Hoje, às 23h59, no horário de Brasília, se encerra o prazo para a entrega da declaração do Imposto de Renda. Repetindo o ritual de ajustar as contas com o Leão no último momento, até a manhã de ontem, segundo a Receita Federal, faltavam mais de 6 milhões de contribuintes para cumprir o compromisso, ou pouco menos de 20% de um total de 30,5 milhões de documentos aguardados pelo governo.

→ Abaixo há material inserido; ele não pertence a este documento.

(* ===== verification/Prelude.v ===== *)
(** * Magnetite: a verification development

    Magnetite is an infrastructure server in Rust: a DHCP server, an authoritative
    and forwarding DNS server, a reverse proxy, an Active Directory domain controller
    (Kerberos, LDAP, SMB, RPC), mail, single sign-on and monitoring, over one document
    store (SurrealDB), with a separate "center" that watches several servers and fails
    over between them.  This library models parts of it as functions and relations
    and proves what makes them correct.

    ** How the parts interact

    The pure rules of a domain (data types, write-time checks) are in
    [crates/magnetite-core/src/domains]; the repositories in [crates/magnetite-db/src]
    store the data and enforce the rules that involve several rows; the services
    ([magnetite-dhcp], [magnetite-dns], [magnetite-proxy], [magnetite-smb], ...) read
    the repositories and answer clients.  The files here follow the same layers: a
    service file requires the file of its repository, which requires the file of its
    data, and each is proved against what the lower one promises.

    ** Conventions

    Integers are [Z], with the wrap-around of a machine operation written out where
    the code can reach it; [bytes] are lists of integers in [0, 256).  A [&str] is the
    [string] of its UTF-8 bytes.  A call that may panic or whose loop is bounded by
    fuel returns an [outcome]: [Ret], [Panic] or [OutOfFuel]; the theorems show
    that the last two do not occur, so that the fuel is enough (the length of the
    input for the compressor and the decompressor and for the walk up a domain name,
    eight for the chain of aliases, which is the bound in the code, the number of
    records for the chunks and difference sequences of a transfer).  A call on the
    store is a state transformer that may fail ([Surreal.M]).  Instants are integers
    and are arguments.  Third-party code is an argument of the definitions that use
    it, or a class with its laws: the tables of the store ([Surreal.Table]), JSON
    values ([Dns.Json], [Serde.Serde]), DNS names and messages ([DnsWire.Hickory]), the
    DHCP codec, RFC 3339 dates, ciphers, hashes ([Ntlm], [Gss], [Netlogon],
    [DrsSecret]) and the Kerberos exchange ([RpcConn], [RpcClient]).  Every theorem
    that assumes such laws is applied to a concrete instance by its witness.

    ** The files

    - [Prelude], [Bytes], [RustStr], [RustNet]: the iterators, integers, byte
      slices, strings and addresses of the Rust standard library the code uses.
    - [Lz77] ([magnetite-smb/src/comp.rs]): the LZ77 codec of SMB2 compression
      and its message wrapper.  Round trip on every input; on arbitrary bytes no
      panic and no output above the cap.
    - [Router] ([magnetite-proxy/src/router.rs], the routing prefix of
      [service.rs], the data and checks of [domains/proxy]): virtual hosts, access
      rules, block list, load balancing, SNI.  A request is forwarded only after the
      rules; the longest prefix wins; the first matching rule in priority order
      decides; weighted round robin is fair; the SNI parser never reads out of range
      and finds the name of a well-formed client hello.
    - [Surreal]: the tables of the document store, as a class with laws and
      a list instance, and the monad of repository calls.
    - [Dhcp] ([domains/dhcp], [magnetite-dhcp/src/alloc.rs]): pools, reservations,
      leases, their checks, the allocation policy and the split of a scope between
      two servers.  The address granted is free or the client's own, one is granted
      whenever there is one, and the two halves of a scope are disjoint.
    - [DhcpDb] ([magnetite-db/src/dhcp.rs]): every call of the repository.
      Over all sequences of calls pools never overlap, reservations are unique and
      attached, leases are unique per address; the feed of changes is complete and
      applying it is idempotent.
    - [DhcpService] ([magnetite-dhcp/src/service.rs], [wire.rs]): the handler of a
      datagram as a state machine over the store.  It keeps the invariants, never
      acknowledges an address another client holds, completes the exchange of a
      client that follows the protocol; two handlers interleaved can give one
      address to two clients.
    - [Failover] ([magnetite-center/src/failover.rs], [run_failover] of [poll.rs],
      the lease of [store.rs], [leader.rs]): the failover decision and its execution
      on a cluster, the leader lease.  One pass leaves one primary and the next has
      nothing to do; a promotion is justified; the terms of the lease are fencing
      tokens.
    - [Dns] ([domains/dns], [magnetite-dns/src/resolver.rs]): zones, records and
      policy rules with their checks, and the answer to a question.  Which zone
      answers and when a name is denied, what the answer section contains, which
      policy rule decides.
    - [Nsec], [Nsec3] ([magnetite-dns/src/nsec.rs], [nsec3.rs]): the canonical and
      the hashed chain of a zone, and the records that prove a negative answer.
    - [DnsCache] ([magnetite-dns/src/cache.rs]): the cache of forwarded answers,
      bounded and never stale.
    - [Serde]: values stored as JSON text, as a class with its round trip.
    - [DnsDb] ([magnetite-db/src/dns.rs]): every call on zones, records, journals,
      policy and GeoDNS rules, keys and forwarders.  Over all sequences of calls no
      alias shares its name, zone names are unique and every column reads back;
      deletion, replacement, deltas and repointing do exactly what they say.
    - [DnsWire] ([magnetite-dns/src/wire.rs], the pulls of [replication.rs]): records
      to and from resource records, and full and incremental transfers as streams of
      messages.  What is sent is what is received.
    - [DnsRepl] ([replication.rs], [dynupdate.rs], [geo.rs], the snapshots of
      [resolver.rs] and [build_axfr_stream] of [service.rs]): who may transfer, the
      refresh of a secondary, expiry, the background scan, and dynamic updates.  A
      refresh refines copying the zone; transfers are authorized; expired copies are
      not served; a refused update changes nothing, and any update only what it names.
    - [AdDc] ([magnetite-addc/src/fsmo.rs], [topology.rs], the peer health of
      [lib.rs]): single-master roles, pools of relative identifiers, the replication
      ring and a turn of the topology manager.  Pools are disjoint, the ring connects
      the live controllers, a turn converges.

    The domain controller is modelled from the bytes of a connection to the tables:

    - [Utf16] (the conversions of the standard library), [Ndr] ([magnetite-rpc/src/
      ndr.rs]): the encodings of the RPC interfaces; a valid string survives both
      conversions, and a logic relates what is written to what is read.
    - [KdcStore] ([magnetite-krb5/src/keys.rs]): the principals of the KDC.  A revoked
      principal has no key until it is registered again.
    - [AdDirectory] ([magnetite-rpc/src/directory.rs]): accounts, groups and pools of
      relative identifiers in memory.
    - [AdStore] ([magnetite-db/src/ad.rs], [replication.rs]): the tables of accounts,
      groups, stamps and cursors.  Each call refines a function on finite maps, and
      replicas that merge the same changes in any order converge.
    - [Rpc] ([pdu.rs], [request.rs], [bind.rs], [auth.rs]), [Ntlm] ([ntlmssp.rs]),
      [Gss] and [Spnego] ([magnetite-krb5/src/gss.rs], [spnego.rs]): packets and the
      three ways to protect them.  Streams are framed, tokens and sealed
      conversations read back; what does not fit a packet is not delivered.
    - [DrsSecret], [DrsWire], [DrsObject], [Drs] ([drsuapi.rs]), [DrsClient]
      ([client.rs]): the directory replication service and its consumer.  Replies read
      back, only authorized callers replicate, paging delivers every object once, and
      pools granted over any run are disjoint.
    - [Samr] ([samr.rs]), [Netlogon] ([netlogon.rs]): account management and the
      secure channel.  A password that is set reaches the KDC and the store; a machine
      that rotates its password stays in step; whose password a rotation changes.
    - [RpcConn] ([server.rs], [interface.rs]), [RpcClient] ([client.rs]): a connection
      in every security state, and a client talking to it.  Calls are attributed only
      to who proved to be it, a connection without the right to replicate learns
      nothing, and a Kerberos client obtains the whole directory; which client the
      server refuses, and what an anonymous one can do.
    - [Ldap] ([domains/ldap]), [LdapDb] ([magnetite-db/src/ldap.rs]): distinguished
      names, and the repository of the directory tree.  The directory stays a tree
      over all sequences of calls, deletion is guarded, a rename carries the
      references, access follows the rules, seizing a role moves that role, and a
      password that was set binds.

    Fuel: the walk up the missing ancestors of a name ([LdapDb]) takes the length of
    the name, and [missing_ancestors_fuel] shows that more changes nothing; the loops
    over pages ([DrsClient]) and packets ([RpcClient]) take bounds that the theorems on
    completeness show to suffice.

    ** What is not modelled

    Sockets, tasks, TLS, HTTP and the web interface; cryptographic primitives and the
    ASN.1 messages of Kerberos, which are classes with the laws the code relies on;
    DNSSEC and TSIG signing and SMB signing; the codecs of third-party crates; of the
    center store everything but the lease; the LDAP and SMB servers; the tasks of the
    domain controller that drive replication; mail, single sign-on and monitoring with
    their repositories.  Of [LdapDb], the projection of groups, which reads the tables
    of [AdStore] as well. *)

From Stdlib Require Export ZArith Lia Bool Ascii.
From stdpp Require Export base strings gmap sorting option list.
Open Scope Z_scope.
(* ===== verification/Lz77.v ===== *)
(** * SMB2 compression: plain LZ77 and the compression transform

    Models [crates/magnetite-smb/src/comp.rs]: the greedy compressor
    ([lz77_compress], [find_match]), the decompressor with the full extended
    length encoding ([lz77_decompress]) and the transform header that wraps a
    message ([compress_message], [decompress_message]).  Loops run on fuel that
    the theorems show to be enough; an index that Rust would check at run time
    is [idx], which panics out of range. *)

From S2P Require Import Prelude Bytes.
Open Scope outcome_scope.

Definition COMPRESSION_PROTOCOL_ID : bytes := [0xFC; 0x53; 0x4D; 0x42].
Definition TRANSFORM_HEADER_LEN : nat := 16.
Definition COMPRESSION_ALGORITHM_LZ77 : Z := 0x0002.
Definition MAX_MATCH : nat := 9.
Definition MAX_OFFSET : nat := Z.to_nat 8192.
Definition MAX_DECOMPRESSED : Z := 16 * 1024 * 1024.

(** ** Compression *)

(** [while len < max_len && input[start + len] == input[pos + len]], with
    [room = max_len - len]; the indices are in range since
    [max_len <= input.len() - pos] and [start < pos]. *)
Fixpoint extend_match (input : bytes) (start pos len room : nat) : nat :=
  match room with
  | O => len
  | S room' =>
      if bool_decide (input !! (start + len)%nat = input !! (pos + len)%nat)
      then extend_match input start pos (S len) room'
      else len
  end.

(** The loop [for off in 1..=pos.min(MAX_OFFSET)] with its early [break]. *)
Fixpoint search_match (input : bytes) (pos max_len : nat) (offs : list nat)
    (best : nat * nat) : nat * nat :=
  match offs with
  | [] => best
  | off :: offs' =>
      let len := extend_match input (pos - off) pos 0 max_len in
      if (fst best <? len)%nat then
        if (len =? max_len)%nat then (len, off)
        else search_match input pos max_len offs' (len, off)
      else search_match input pos max_len offs' best
  end.

Definition find_match (input : bytes) (pos : nat) : nat * nat :=
  let max_len := Nat.min (length input - pos) MAX_MATCH in
  if (max_len <? 3)%nat then (0, 0)%nat
  else
    let best := search_match input pos max_len (seq 1 (Nat.min pos MAX_OFFSET)) (0, 0)%nat in
    if (3 <=? fst best)%nat then best else (0, 0)%nat.

(** The locals of [lz77_compress]. *)
Record cstate := CState {
  c_out : bytes;
  c_flags : Z;
  c_count : Z;
  c_group : bytes;
  c_i : nat;
}.

(** The end of the loop body: flush a group of 32 tokens. *)
Definition flush_full (st : cstate) : cstate :=
  if c_count st =? 32
  then CState (c_out st ++ to_le_bytes 4 (c_flags st) ++ c_group st) 0 0 [] (c_i st)
  else st.

Definition compress_step (input : bytes) (st : cstate) : outcome cstate :=
  let '(length, offset) := find_match input (c_i st) in
  if (3 <=? length)%nat then
    let meta := Z.lor (u16_shl (u16 (Z.of_nat offset - 1)) 3) (u16 (Z.of_nat length - 3)) in
    Ret (flush_full
           (CState (c_out st) (Z.lor (u32_shl (c_flags st) 1) 1) (c_count st + 1)
              (c_group st ++ to_le_bytes 2 meta) (c_i st + length)))
  else
    let! b := idx input (c_i st) in
    Ret (flush_full
           (CState (c_out st) (u32_shl (c_flags st) 1) (c_count st + 1)
              (c_group st ++ [b]) (S (c_i st)))).

Fixpoint compress_loop (fuel : nat) (input : bytes) (st : cstate) : outcome cstate :=
  if (c_i st <? length input)%nat then
    match fuel with
    | O => OutOfFuel
    | S fuel' => let! st' := compress_step input st in compress_loop fuel' input st'
    end
  else Ret st.

Definition lz77_compress (input : bytes) : outcome bytes :=
  let! st := compress_loop (length input) input (CState [] 0 0 [] 0) in
  Ret (if 0 <? c_count st
       then c_out st ++ to_le_bytes 4 (u32_shl (c_flags st) (32 - c_count st)) ++ c_group st
       else c_out st).

(** ** Decompression *)

(** The locals of [lz77_decompress]. *)
Record dstate := DState {
  d_out : bytes;
  d_i : nat;
  d_flags : Z;
  d_flag_count : Z;
  d_nibble : nat;
}.

(** How one iteration ends: go on, [break], or [return None] (the [?]s). *)
Inductive dstep :=
| Continue (st : dstate)
| Break
| Abort.

(** The extended length of a match token: shared nibble, byte, u16, u32.
    [None] is an early [return None]; otherwise the length, the new read index
    and the new pending-nibble index. *)
Definition read_length (input : bytes) (meta : Z) (i nibble : nat)
  : outcome (option (Z * nat * nat)) :=
  let length0 := Z.land meta 0x07 in
  if length0 =? 7 then
    let! nib :=
      if (nibble =? 0)%nat then
        Ret (match input !! i with
             | Some b => Some (Z.land b 0x0F, S i, i)
             | None => None
             end)
      else let! b := idx input nibble in Ret (Some (Z.shiftr b 4, i, 0%nat)) in
    Ret (match nib with
         | None => None
         | Some (l1, i1, nibble1) =>
             if l1 =? 15 then
               match input !! i1 with
               | None => None
               | Some l2 =>
                   if l2 =? 255 then
                     match slice_get input (S i1) (S i1 + 2) with
                     | None => None
                     | Some w =>
                         let l3 := from_le_bytes w in
                         let wide :=
                           if l3 =? 0 then
                             match slice_get input (S i1 + 2) (S i1 + 2 + 4) with
                             | None => None
                             | Some q => Some (from_le_bytes q, (S i1 + 2 + 4)%nat)
                             end
                           else Some (l3, (S i1 + 2)%nat) in
                         match wide with
                         | None => None
                         | Some (l4, i4) =>
                             match checked_sub l4 (15 + 7) with
                             | None => None
                             | Some l5 => Some (l5 + 15 + 7 + 3, i4, nibble1)
                             end
                         end
                     end
                   else Some (l2 + 15 + 7 + 3, S i1, nibble1)
               end
             else Some (l1 + 7 + 3, i1, nibble1)
         end)
  else Ret (Some (length0 + 3, i, nibble)).

(** [for _ in 0..length { out.push(out[out.len() - offset]); }] *)
Fixpoint copy_match (n : nat) (offset : nat) (out : bytes) : outcome bytes :=
  match n with
  | O => Ret out
  | S n' => let! b := idx out (length out - offset) in copy_match n' offset (out ++ [b])
  end.

Definition decompress_step (input : bytes) (max_out : Z) (st : dstate) : outcome dstep :=
  let reload :=
    if d_flag_count st =? 0 then
      match slice_get input (d_i st) (d_i st + 4) with
      | None => None
      | Some b => Some (from_le_bytes b, (d_i st + 4)%nat, 32)
      end
    else Some (d_flags st, d_i st, d_flag_count st) in
  match reload with
  | None => Ret Abort
  | Some (flags, i, flag_count) =>
      let is_match := negb (Z.land flags 0x80000000 =? 0) in
      let flags' := u32_shl flags 1 in
      if negb is_match then
        if max_out <=? len (d_out st) then Ret Abort
        else match input !! i with
             | None => Ret Abort
             | Some b =>
                 Ret (Continue (DState (d_out st ++ [b]) (S i) flags' (flag_count - 1) (d_nibble st)))
             end
      else if (length input <? i + 2)%nat then Ret Break
      else match slice_get input i (i + 2) with
           | None => Ret Abort
           | Some w =>
               let meta := from_le_bytes w in
               let offset := Z.shiftr meta 3 + 1 in
               let! r := read_length input meta (i + 2) (d_nibble st) in
               match r with
               | None => Ret Abort
               | Some (length, i', nibble') =>
                   if len (d_out st) <? offset then Ret Abort
                   else match checked_add (len (d_out st)) length with
                        | None => Ret Abort
                        | Some total =>
                            if max_out <? total then Ret Abort
                            else
                              let! out' := copy_match (Z.to_nat length) (Z.to_nat offset) (d_out st) in
                              Ret (Continue (DState out' i' flags' (flag_count - 1) nibble'))
                        end
               end
           end
  end.

Fixpoint decompress_loop (fuel : nat) (input : bytes) (max_out : Z) (st : dstate)
  : outcome (option bytes) :=
  if (d_i st <? length input)%nat then
    match fuel with
    | O => OutOfFuel
    | S fuel' =>
        let! r := decompress_step input max_out st in
        match r with
        | Continue st' => decompress_loop fuel' input max_out st'
        | Break => Ret (Some (d_out st))
        | Abort => Ret None
        end
    end
  else Ret (Some (d_out st)).

Definition lz77_decompress (input : bytes) (max_out : Z) : outcome (option bytes) :=
  decompress_loop (length input) input max_out (DState [] 0 0 0 0).

(** ** The transform header *)

Definition decompress_message (transform : bytes) : outcome (option bytes) :=
  if (length transform <? TRANSFORM_HEADER_LEN)%nat then Ret None
  else
    let! id := slice_idx transform 0 4 in
    if negb (bool_decide (id = COMPRESSION_PROTOCOL_ID)) then Ret None
    else
      match slice_get transform 4 8, slice_get transform 8 10, slice_get transform 12 16 with
      | Some osz, Some alg, Some off =>
          let original_size := from_le_bytes osz in
          let algorithm := from_le_bytes alg in
          let offset := from_le_bytes off in
          if negb (algorithm =? COMPRESSION_ALGORITHM_LZ77) then Ret None
          else if MAX_DECOMPRESSED <? original_size then Ret None
          else
            let payload := drop TRANSFORM_HEADER_LEN transform in
            if len payload <? offset then Ret None
            else
              let prefix := take (Z.to_nat offset) payload in
              let compressed := drop (Z.to_nat offset) payload in
              let! r := lz77_decompress compressed (saturating_sub original_size (len prefix)) in
              match r with
              | None => Ret None
              | Some d =>
                  let out := prefix ++ d in
                  Ret (if len out =? original_size then Some out else None)
              end
      | _, _, _ => Ret None
      end.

Considerando que, de acordo com os números do Instituto Brasileiro de Geografia e Estatística (IBGE), a População Economicamente Ativa (PEA) nacional está em torno de 100 milhões de pessoas, significa que sete em cada dez brasileiros sequer possuem renda suficiente para entrar nas estatísticas da Receita. Aliada a esse quadro negativo, a taxa de desemprego subiu 0,6% no mês passado, o que deve refletir ainda mais nesse cenário preocupante da economia do país.
Elitizado, o Imposto de Renda, então, configura como uma leitura parcial da realidade nacional. Entregues com atraso ou não, as declarações de ajuste referem-se a uma parcela pequena da população. A maioria convive mesmo é com a agressividade do Imposto Sobre Circulação de Mercadorias (ICMS), taxa que incide sobre qualquer produto adquirido no mercado. Da simples e obrigatória caixa de leite até uma geladeira, as pessoas dançam conforme o apetite do Estado. Nesse caso, não há atraso: comprou, pagou.
A dinâmica da taxação imposta sobre os bens de consumo e as fórmulas mirabolantes criadas para comer uma fatia da renda de cada um é que fogem do controle. Cada vez mais, a máquina administrativa depende do combustível injetado pela circulação do dinheiro para garantir a sua sobrevivência. Pela ordem, União, Estado e municípios abocanham os já minguados ganhos da população, que escolhe os seus representantes, mas não tem a menor noção de como os custos desse processo sairão do próprio bolso.
Numa economia crescente, o que vale não é a quantidade de pessoas que atrasa o seu acerto com o Leão, mas o volume de contribuintes que deveriam fazê-lo. A equação, infelizmente, está cada dia mais distante do cidadão.